Prolonged diet-induced obesity modifies DNA methylation and gene expression in the hippocampus

[Display omitted] •Obesogenic diet exposure results in differentially methylated regions of DNA in the hippocampus of male mice.•Effects of the diet on hippocampal methylation were greater the longer the mice spent on the diet.•Aging alone in control mice changed hippocampal methylation, albeit not as greatly as in obese mice.•Methylation results corresponded to significant changes in mRNA expression of genes related to neurodegeneration including HDAC5 and BIN1. Obesity and age independently have negative effects on the brain, increasing the risk of neurodegenerative events. How these events synergize to increase disease susceptibility remains poorly understood. To better understand the epigenetic implications of poor diet with increased age, we sought to determine CpG methylation changes in the dorsal hippocampus attributable to age and/or diet-induced obesity. Male C57BL/6J mice were fed either normal chow or an obesogenic diet until six or 14 months of age. Hippocampus was analyzed by Reduced Representation Bisulfite Sequencing. In total, 107 differentially methylated regions (DMRs) were identified across all four conditions; older obese mice accounted for 63% of those DMRs. Gene ontology analysis showed two affected pathways, nervous system development and regulation of multicellular organismal process, in older obese mice only.
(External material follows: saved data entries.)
Lemma vget_valid V v x bv : vget V v x = Some bv -> valid V v.
Proof. unfold vget. intros H. destruct v as [p|]; [|done]. exists p. split; [done|]. by destruct (V !! p). Qed.

Lemma bound_mono X V V1 : extends V V1 -> bound X V -> bound X V1.
Proof. intros E H x Hx. destruct (H x Hx) as (v & G & Bv). exists v. split; [by eapply gv_mono|done]. Qed.
Lemma bound_union X Y V : bound (X ∪ Y) V <-> bound X V /\ bound Y V.
Proof. unfold bound. set_solver. Qed.

Lemma stage_step B id i X st Q st1 : stage B id i st -> reach N (step_vars X id i) st Q st1 -> bound X (sview st1) -> stage (B ∪ X) id (S i) st1.
Proof.
  intros [I V K Bd Hid] [I1 (X1 & Nw & _) [_ G]] Bx. split; [done| | | |lia].
  - by eapply valid_extends.
  - apply bound_union. split; [by eapply bound_mono|done].
  - intros x bv Hx. destruct (Nw u x bv V Hx) as [Hx'|[_ [Hx'| ->]]]; [|set_solver|].
    + destruct (Bd x bv Hx') as [?|(id' & j & -> & H1 & H2)]; [set_solver|right]. exists id', j. split; [done|]. split; [lia|]. intros E. specialize (H2 E). lia.
    + right. exists id, i. split; [done|]. split; [lia|]. lia.
Qed.

(** After another query in between. *)
Lemma stage_query B id i X cid st Q st1 : stage B id i st -> cid <> id -> (cid < curr (us_env st1))%N -> reach N (query_vars X cid) st Q st1 ->
  bound X (sview st1) -> stage (B ∪ X) id i st1.
Proof.
  intros [I V K Bd Hid] Hc Hl [I1 (X1 & Nw & _) [_ G]] Bx. split; [done| | | |lia].
  - by eapply valid_extends.
  - apply bound_union. split; [by eapply bound_mono|done].
  - intros x bv Hx. destruct (Nw u x bv V Hx) as [Hx'|[_ [Hx'|[j ->]]]]; [|set_solver|].
    + destruct (Bd x bv Hx') as [?|(id' & j & -> & H1 & H2)]; [set_solver|right]. exists id', j. split; [done|]. split; [lia|done].
    + right. exists cid, j. split; [done|]. split; [lia|done].
Qed.

Lemma stage_same B id i st st1 : stage B id i st -> inv N st1 -> sview st1 = sview st -> grow (us_env st) (us_env st1) -> stage B id i st1.
Proof.
  intros [I V K Bd Hid] I1 E [_ G]. split; rewrite ?E; try done; [|lia].
  intros x bv Hx. destruct (Bd x bv Hx) as [?|(id' & j & -> & H1 & H2)]; [by left|right]. exists id', j. split; [done|]. split; [lia|done].
Qed.

Lemma stage_child B id i st st1 : stage B id i st -> inv N st1 -> sview st1 = sview st -> (curr (us_env st) < curr (us_env st1))%N ->
  stage B (curr (us_env st)) 0 st1.
Proof.
  intros [I V K Bd Hid] I1 E G. split; rewrite ?E; try done.
  intros x bv Hx. destruct (Bd x bv Hx) as [?|(id' & j & -> & H1 & H2)]; [by left|right]. exists id', j. split; [done|]. lia.
Qed.

Lemma stage_fresh B id i st : stage B id i st -> (forall x, x ∈ B -> user x) -> vget (sview st) u (gen_name id i) = None.
Proof.
  intros S HB. destruct (vget (sview st) u (gen_name id i)) as [bv|] eqn:E; [|done].
  destruct (sg_bound _ _ _ _ S _ bv E) as [Hx|(id' & j & Ej & _ & H)]; [by destruct (HB _ Hx id i)|].
  apply gen_name_inj in Ej as [<- <-]. specialize (H eq_refl). lia.
Qed.

Lemma stage_free B id i st x : stage B id i st -> user x -> x ∉ B -> vget (sview st) u x = None.
Proof.
  intros S Hx HB. destruct (vget (sview st) u x) as [bv|] eqn:E; [|done].
  destruct (sg_bound _ _ _ _ S _ bv E) as [?|(id' & j & Ej & _)]; [done|by destruct (Hx id' j)].
Qed.

(** *** Assignments that agree on the variables in scope *)

(** From outside a closure to its solutions. *)
Lemma into_scope B O id i st (s : valuation) (s' : assignment) : stage B id i st -> B ⊆ O -> solves s (sview st) -> assigns s -> assigned s' -> agree O (s u) s' ->
  exists s2, alike s' (s2 u) /\ assigns s2 /\ solves s2 (sview st).
Proof.
  intros S HB Sv A A' G. pose (s2 := fun v x => if decide (v = u) then match vget (sview st) u x with Some _ => if decide (x ∈ O) then s' x else s u x | None => s' x end else s v x).
  assert (Hu : forall x, s2 u x = match vget (sview st) u x with Some _ => if decide (x ∈ O) then s' x else s u x | None => s' x end)
    by (intros x; unfold s2; by rewrite decide_True).
  assert (Hv : forall v x, v <> u -> s2 v x = s v x) by (intros v x Hv; unfold s2; by rewrite decide_False).
  exists s2. split_ands.
  - intros x Hx. rewrite Hu. destruct (vget (sview st) u x) as [bv|] eqn:E; [|done]. case_decide as Hd; [done|].
    rewrite (stage_free B id i st x S Hx) in E; [done|set_solver].
  - intros v x. destruct (decide (v = u)) as [->|Hd]; [|rewrite Hv by done; apply A]. rewrite Hu. destruct (vget (sview st) u x); [|done]. case_decide; [done|apply A].
  - apply (solves_values N st s2 (sg_inv _ _ _ _ S)). intros v x w Gw.
    assert (Hs : Equal (s v x) w = true) by (by apply (gv_ev (sview st) s v (Var x))).
    destruct (decide (v = u)) as [->|Hd]; [|by rewrite Hv]. rewrite Hu.
    destruct (vget (sview st) u x) as [bv|] eqn:E; [|by destruct (gv_unbound (sview st) u x w E)]. case_decide as Hd; [|done].
    eapply Equal_trans; [|exact Hs]. rewrite Equal_sym. by apply G.
Qed.

(** From a solution that was found to an assignment. *)
Lemma out_of_scope B O (X : gset string) id i st (F : option nat -> string -> Prop) V1 st1 (s : valuation) : stage B id i st -> B ⊆ O -> (forall x, F u x -> x ∈ X \/ ~ user x) ->
  (forall x, x ∈ O -> user x) -> (forall x, x ∈ X -> x ∈ O -> x ∈ B) ->
  solves s (sview st) -> assigns s -> inv N st1 -> sview st1 = V1 -> from F (sview st) (fun _ => True) V1 ->
  exists s', assigns s' /\ solves s' V1 /\ agree O (s u) (s' u).
Proof.
  intros S HB HF HO HX Sv A I1 <- (E & Nw & _). destruct (completion N st1 s I1 A) as (s' & A' & S' & Hn). exists s'. split_ands; [done..|].
  intros x Hx. destruct (vget (sview st1) u x) as [bv|] eqn:Eb; [|rewrite Hn by done; apply Equal_refl].
  assert (HxB : x ∈ B).
  { destruct (decide (x ∈ B)) as [|Hd]; [done|]. destruct (Nw u x bv (sg_valid _ _ _ _ S) Eb) as [Eb'|[Hf|Hf]%HF]; [|by apply HX|by destruct Hf; apply HO].
    rewrite (stage_free B id i st x S) in Eb'; auto; done. }
  destruct (sg_known _ _ _ _ S x HxB) as (w & Gw & _).
  eapply Equal_trans; [by apply (gv_ev (sview st) s u (Var x))|]. rewrite Equal_sym.
  apply (gv_ev (sview st1) s' u (Var x)); [done|by eapply gv_mono].
Qed.
End Stage.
From the RRBS results, five genes were selected for qPCR quantification: Bridging Integrator 1 (BIN1), Histone Deacetylase 5 (HDAC5), Folliculin Interacting Protein 2 (FNIP2), Proline, Glutamate and Leucine Rich Protein 1 (PELP1), and Protein Tyrosine Phosphatase Non-Receptor Type 1 (PTPN1). Generally, DMR changes aligned with mRNA expression changes in BIN1, HDAC5, FNIP2, PELP1, and PTPN1. Notably BIN1 decreased and HDAC5 increased due to obesity and age. In summary, obesity interacts with aging to significantly affect the hippocampal methylome, changing the expression of genes implicated in neurodegeneration and metabolism.